Lynndie England, 21, a rail worker's daughter, comes from a trailer park in Fort Ashby, West Virginia, which locals proudly call "a backwoods world".
She faces a court martial, but at home she is toasted as a hero.
At the dingy Corner Club Saloon they think she has done nothing wrong.
"A lot of people here think they ought to just blow up the whole of Iraq," Colleen Kesner said.
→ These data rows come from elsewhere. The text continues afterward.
Lemma strlen_unique (b : buf) (n : nat) :
  (forall i, i < n -> get b i <> NUL) -> get b n = NUL -> strlen b = n.
Proof.
  intros H1 H2.
  destruct (lt_eq_lt_dec (strlen b) n) as [[L|E]|L]; [|exact E|].
  - exfalso. apply (H1 _ L), get_strlen.
  - exfalso. now apply (get_before_strlen b n L).
Qed.

Lemma strlen_le_length (b : buf) : strlen b <= length b.
Proof.
  induction b as [|c b IH]; simpl; [lia|]. destruct (Ascii.eqb c NUL); lia.
Qed.

Lemma length_str (b : buf) : length (str b) = strlen b.
Proof. unfold str. rewrite length_firstn. pose proof (strlen_le_length b). lia. Qed.

Lemma nth_str (b : buf) (i : nat) : i <= strlen b -> nth i (str b) NUL = get b i.
Proof.
  intro H. destruct (Nat.eq_dec i (strlen b)) as [->|N].
  - rewrite get_strlen. apply nth_overflow. rewrite length_str. lia.
  - unfold str, get. rewrite nth_firstn.
    is_true (i <? strlen b).
    reflexivity.
Qed.

Lemma str_no_NUL (b : buf) : ~ In NUL (str b).
Proof.
  intro H. apply (In_nth _ _ NUL) in H. destruct H as (i & Hi & E).
  rewrite length_str in Hi. rewrite nth_str in E by lia.
  now apply (get_before_strlen b i Hi).
Qed.

(** A buffer holds the string [l] when it has the bytes of [l] and then
    a NUL. *)
Lemma str_intro (b : buf) (l : list ascii) :
  ~ In NUL l ->
  (forall i, i < length l -> get b i = nth i l NUL) ->
  get b (length l) = NUL ->
  str b = l.
Proof.
  intros HN Hget Hend.
  assert (Hlen : strlen b = length l).
  { apply strlen_unique; [|exact Hend].
    intros i Hi E. rewrite Hget in E by exact Hi.
    apply HN. rewrite <- E. now apply nth_In. }
  apply (nth_ext _ _ NUL NUL).
  - now rewrite length_str.
  - intros i Hi. rewrite length_str in Hi.
    rewrite nth_str by lia. apply Hget. lia.
Qed.

Lemma str_ext (b1 b2 : buf) :
  (forall i, i <= strlen b1 -> get b2 i = get b1 i) -> str b2 = str b1.
Proof.
  intro H. apply str_intro.
  - apply str_no_NUL.
  - intros i Hi. rewrite length_str in Hi. rewrite nth_str by lia. apply H. lia.
  - rewrite length_str, H by lia. apply get_strlen.
Qed.

Lemma str_lit_str (b : buf) : str (str b) = str b.
Proof.
  apply str_intro.
  - apply str_no_NUL.
  - intros i _. reflexivity.
  - unfold get. apply nth_overflow. lia.
Qed.

Lemma str_no_NUL_id (l : list ascii) : ~ In NUL l -> str l = l.
Proof.
  intro H. apply str_intro; [exact H | reflexivity |].
  unfold get. apply nth_overflow. lia.
Qed.

Lemma strlen_str (b : buf) : strlen (str b) = strlen b.
Proof. now rewrite <- length_str, str_lit_str, length_str. Qed.

Lemma strlen_at_off (b : buf) (i : nat) :
  i <= strlen b -> strlen (at_off b i) = strlen b - i.
Proof.
  intro H. apply strlen_unique.
  - intros j Hj. rewrite get_at_off. apply get_before_strlen. lia.
  - rewrite get_at_off. replace (i + (strlen b - i)) with (strlen b) by lia.
    apply get_strlen.
Qed.

Lemma str_at_off (b : buf) (i : nat) :
  i <= strlen b -> str (at_off b i) = skipn i (str b).
Proof.
  intro H. apply str_intro.
  - intro HIn. apply (str_no_NUL b).
    rewrite <- (firstn_skipn i (str b)). apply in_or_app. now right.
  - intros j Hj. rewrite length_skipn, length_str in Hj.
    rewrite get_at_off, nth_skipn, nth_str by lia. reflexivity.
  - rewrite length_skipn, length_str, get_at_off.
    replace (i + (strlen b - i)) with (strlen b) by lia. apply get_strlen.
Qed.

Lemma strlen_pos_get (b : buf) : 0 < strlen b <-> get b 0 <> NUL.
Proof.
  split.
  - apply get_before_strlen.
  - intro H. destruct (strlen b) eqn:E; [|lia].
    exfalso. apply H. rewrite <- E. apply get_strlen.
Qed.

(** ** Lists *)

Lemma last_nth (l : list ascii) (d : ascii) : last l d = nth (length l - 1) l d.
Proof.
  induction l as [|c l IH]; [reflexivity|].
  destruct l as [|c' l]; [reflexivity|].
  change (last (c :: c' :: l) d) with (last (c' :: l) d). rewrite IH.
  simpl. now rewrite Nat.sub_0_r.
Qed.

Lemma length_removelast (l : list ascii) : length (removelast l) = length l - 1.
Proof. rewrite removelast_firstn_len, length_firstn. lia. Qed.

Lemma length_trim_slash (s : list ascii) :
  length (trim_slash s) = if ends_with_slash s then length s - 1 else length s.
Proof.
  unfold trim_slash. destruct (ends_with_slash s); [apply length_removelast | reflexivity].
Qed.

Lemma ends_with_slash_nonempty (s : list ascii) : ends_with_slash s = true -> s <> [].
Proof. intros H ->. discriminate H. Qed.

Lemma trim_slash_app (s : list ascii) :
  ends_with_slash s = true -> s = trim_slash s ++ [SLASH].
Proof.
  intro H. unfold trim_slash. rewrite H.
  rewrite (app_removelast_last NUL (ends_with_slash_nonempty s H)) at 1.
  unfold ends_with_slash, is_slash in H. apply Ascii.eqb_eq in H. now rewrite H.
Qed.

(** The byte that follows the trimmed part is the trimmed [/] or the NUL
    past the end. *)
Lemma sentinel_after_trim (s : list ascii) :
  let c := nth (length (trim_slash s)) s NUL in
  is_slash c || Ascii.eqb c NUL = true.
Proof.
  cbv zeta. destruct (ends_with_slash s) eqn:E.
  - rewrite (trim_slash_app s E) at 2. rewrite nth_middle. reflexivity.
  - unfold trim_slash. rewrite E, nth_overflow by lia.
    apply orb_true_iff. right. apply Ascii.eqb_refl.
Qed.

(** ** The comparator *)

Lemma str_unfold (b : buf) :
  str b = if Ascii.eqb (get b 0) NUL then [] else get b 0 :: str (tl b).
Proof.
  destruct b as [|c b]; [reflexivity|].
  unfold str, get. cbn [strlen nth tl]. now destruct (Ascii.eqb c NUL).
Qed.

Lemma nat_of_ascii_inj (c1 c2 : ascii) : nat_of_ascii c1 = nat_of_ascii c2 -> c1 = c2.
Proof.
  intro H. rewrite <- (ascii_nat_embedding c1), <- (ascii_nat_embedding c2).
  now rewrite H.
Qed.

(** [strncmp] answers 0 exactly when the two strings agree on their
    first [n] bytes. *)
Lemma strncmp_zero (n : nat) (s1 s2 : buf) :
  strncmp s1 s2 n = 0%Z <-> firstn n (str s1) = firstn n (str s2).
Proof.
  revert s1 s2. induction n as [|n IH]; intros s1 s2; [simpl; tauto|].
  cbn [strncmp]. rewrite (str_unfold s1), (str_unfold s2).
  destruct (Ascii.eqb (get s1 0) (get s2 0)) eqn:E; cbn [negb].
  - apply Ascii.eqb_eq in E. rewrite <- E.
    destruct (Ascii.eqb (get s1 0) NUL); [simpl; tauto|].
    cbn [firstn]. rewrite IH. split; [now intros -> | now intros [= ->]].
  - apply Ascii.eqb_neq in E. split.
    + intro H. exfalso. apply E, nat_of_ascii_inj. lia.
    + intro H. exfalso.
      destruct (Ascii.eqb (get s1 0) NUL) eqn:E1, (Ascii.eqb (get s2 0) NUL) eqn:E2;
        cbn [firstn] in H; try discriminate H.
      * apply Ascii.eqb_eq in E1, E2. congruence.
      * injection H as H _. contradiction.
Qed.

Lemma ends_with_slash_str (p : buf) :
  Ascii.eqb (get p (strlen p - 1)) SLASH = ends_with_slash (str p).
Proof.
  unfold ends_with_slash, is_slash.
  rewrite last_nth, length_str, nth_str by lia. reflexivity.
Qed.

(** The code computes the comparison of the specification in which the
    trailing [/] is always set aside. *)
Lemma compare_paths_trim (p1 p2 : buf) :
  0 < strlen p1 -> 0 < strlen p2 ->
  compare_paths p1 p2 = Ret (compare_spec trim_slash (str p1) (str p2)).
Proof.
  intros H1 H2. unfold compare_paths, compare_paths2, compare_spec.
  is_true (0 <? strlen p1).
  is_true (0 <? strlen p2).
  is_false (strlen p1 =? 0).
  is_false (strlen p2 =? 0).
  cbn [assert bind orb].
  rewrite !ends_with_slash_str, !length_trim_slash, !length_str.
  set (l1 := if ends_with_slash (str p1) then strlen p1 - 1 else strlen p1).
  set (l2 := if ends_with_slash (str p2) then strlen p2 - 1 else strlen p2).
  assert (L1 : l1 <= strlen p1) by (unfold l1; destruct (ends_with_slash (str p1)); lia).
  assert (L2 : l2 <= strlen p2) by (unfold l2; destruct (ends_with_slash (str p2)); lia).
  destruct (l1 <? l2) eqn:Lt.
  - apply Nat.ltb_lt in Lt. rewrite Nat.min_l by lia.
    rewrite nth_str by lia. unfold is_slash.
    destruct (Ascii.eqb (get p2 l1) SLASH) eqn:Esl; cbn [negb andb orb].
    + destruct (list_eq_dec ascii_dec _ _) as [F|F].
      * apply strncmp_zero in F. rewrite F. cbn.
        is_false (l1 =? l2).
        reflexivity.
      * rewrite <- strncmp_zero in F. apply Z.eqb_neq in F. now rewrite F.
    + destruct (Ascii.eqb (get p2 l1) NUL); cbn [negb andb]; [|reflexivity].
      destruct (list_eq_dec ascii_dec _ _) as [F|F].
      * apply strncmp_zero in F. rewrite F. cbn.
        is_false (l1 =? l2).
        reflexivity.
      * rewrite <- strncmp_zero in F. apply Z.eqb_neq in F. now rewrite F.
  - apply Nat.ltb_ge in Lt. rewrite Nat.min_r by lia.
    rewrite nth_str by lia. unfold is_slash.
    assert (Tail : (if l1 =? l2 then Ret PATHS_ARE_EQUAL
                    else if l2 <? l1 then Ret PATH2_IS_PREFIX
                    else assert! false ;; Ret PATHS_ARE_NOT_COMPARABLE)
                   = Ret (if l1 =? l2 then PATHS_ARE_EQUAL else PATH2_IS_PREFIX)).
    { destruct (l1 =? l2) eqn:Q; [reflexivity|].
      apply Nat.eqb_neq in Q.
      is_true (l2 <? l1).
      reflexivity. }
    destruct (Ascii.eqb (get p1 l2) SLASH) eqn:Esl; cbn [negb andb orb].
    + destruct (list_eq_dec ascii_dec _ _) as [F|F].
      * apply strncmp_zero in F. rewrite F. cbn [Z.eqb negb]. exact Tail.
      * rewrite <- strncmp_zero in F. apply Z.eqb_neq in F. now rewrite F.
    + destruct (Ascii.eqb (get p1 l2) NUL); cbn [negb andb]; [|reflexivity].
      destruct (list_eq_dec ascii_dec _ _) as [F|F].
      * apply strncmp_zero in F. rewrite F. cbn [Z.eqb negb]. exact Tail.
      * rewrite <- strncmp_zero in F. apply Z.eqb_neq in F. now rewrite F.
Qed.

Lemma compare_paths_empty (p1 p2 : buf) :
  strlen p1 = 0 \/ strlen p2 = 0 -> compare_paths p1 p2 = Abort.
Proof.
  unfold compare_paths, compare_paths2.
  intros [-> | ->]; [reflexivity|]. now destruct (0 <? strlen p1).
Qed.

(** Swapping the arguments swaps the two prefix tags. *)
Lemma compare_spec_swap (a b : list ascii) :
  compare_spec trim_slash b a = swap_tags (compare_spec trim_slash a b).
Proof.
  unfold compare_spec.
  set (la := length (trim_slash a)). set (lb := length (trim_slash b)).
  destruct (lt_eq_lt_dec la lb) as [[L|E]|L].
  - is_true (la <? lb).
    is_false (lb <? la).
    is_false (la =? lb).
    is_false (lb =? la).
    rewrite (Nat.min_l la lb), (Nat.min_r lb la) by lia.
    destruct (is_slash _ || _); [|reflexivity]. cbn [andb].
    destruct (list_eq_dec ascii_dec (firstn la b) (firstn la a)),
             (list_eq_dec ascii_dec (firstn la a) (firstn la b));
      try reflexivity; congruence.
  - is_false (la <? lb).
    is_false (lb <? la).
    is_true (la =? lb).
    is_true (lb =? la).
    rewrite <- E, Nat.min_id.
    pose proof (sentinel_after_trim a) as Sa. pose proof (sentinel_after_trim b) as Sb.
    cbv zeta in Sa, Sb. fold la in Sa. fold lb in Sb. rewrite <- E in Sb.
    rewrite Sa, Sb. cbn [andb].
    destruct (list_eq_dec ascii_dec (firstn la b) (firstn la a)),
             (list_eq_dec ascii_dec (firstn la a) (firstn la b));
      try reflexivity; congruence.
  - is_false (la <? lb).
    is_true (lb <? la).
    is_false (la =? lb).
    is_false (lb =? la).
    rewrite (Nat.min_r la lb), (Nat.min_l lb la) by lia.
    destruct (is_slash _ || _); [|reflexivity]. cbn [andb].
    destruct (list_eq_dec ascii_dec (firstn lb b) (firstn lb a)),
             (list_eq_dec ascii_dec (firstn lb a) (firstn lb b));
      try reflexivity; congruence.
Qed.

Lemma compare_paths_swap (a b : buf) :
  compare_paths b a =
  match compare_paths a b with Ret c => Ret (swap_tags c) | Abort => Abort end.
Proof.
  destruct (Nat.eq_dec (strlen a) 0) as [Ea|Na].
  { rewrite !compare_paths_empty by auto. reflexivity. }
  destruct (Nat.eq_dec (strlen b) 0) as [Eb|Nb].
  { rewrite !compare_paths_empty by auto. reflexivity. }
  rewrite !compare_paths_trim by lia. now rewrite compare_spec_swap.
Qed.

Lemma trim_slash_unless_sole_eq (s : list ascii) :
  s <> [SLASH] -> trim_slash_unless_sole s = trim_slash s.
Proof.
  intro H. unfold trim_slash_unless_sole, trim_slash.
  destruct (ends_with_slash s) eqn:E; [|reflexivity].
  destruct (length s =? 1) eqn:L; [|reflexivity].
  exfalso. apply H. apply Nat.eqb_eq in L.
  destruct s as [|c [|c' s]]; try discriminate L.
  unfold ends_with_slash, is_slash in E. cbn in E. apply Ascii.eqb_eq in E.
  now subst c.
Qed.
"To the country boys here, if you're a different nationality, a different race, you're sub-human. That's the way girls like Lynndie are raised.
"Tormenting Iraqis, in her mind, would be no different from shooting a turkey. Every season here you're hunting something. Over there, they're hunting Iraqis."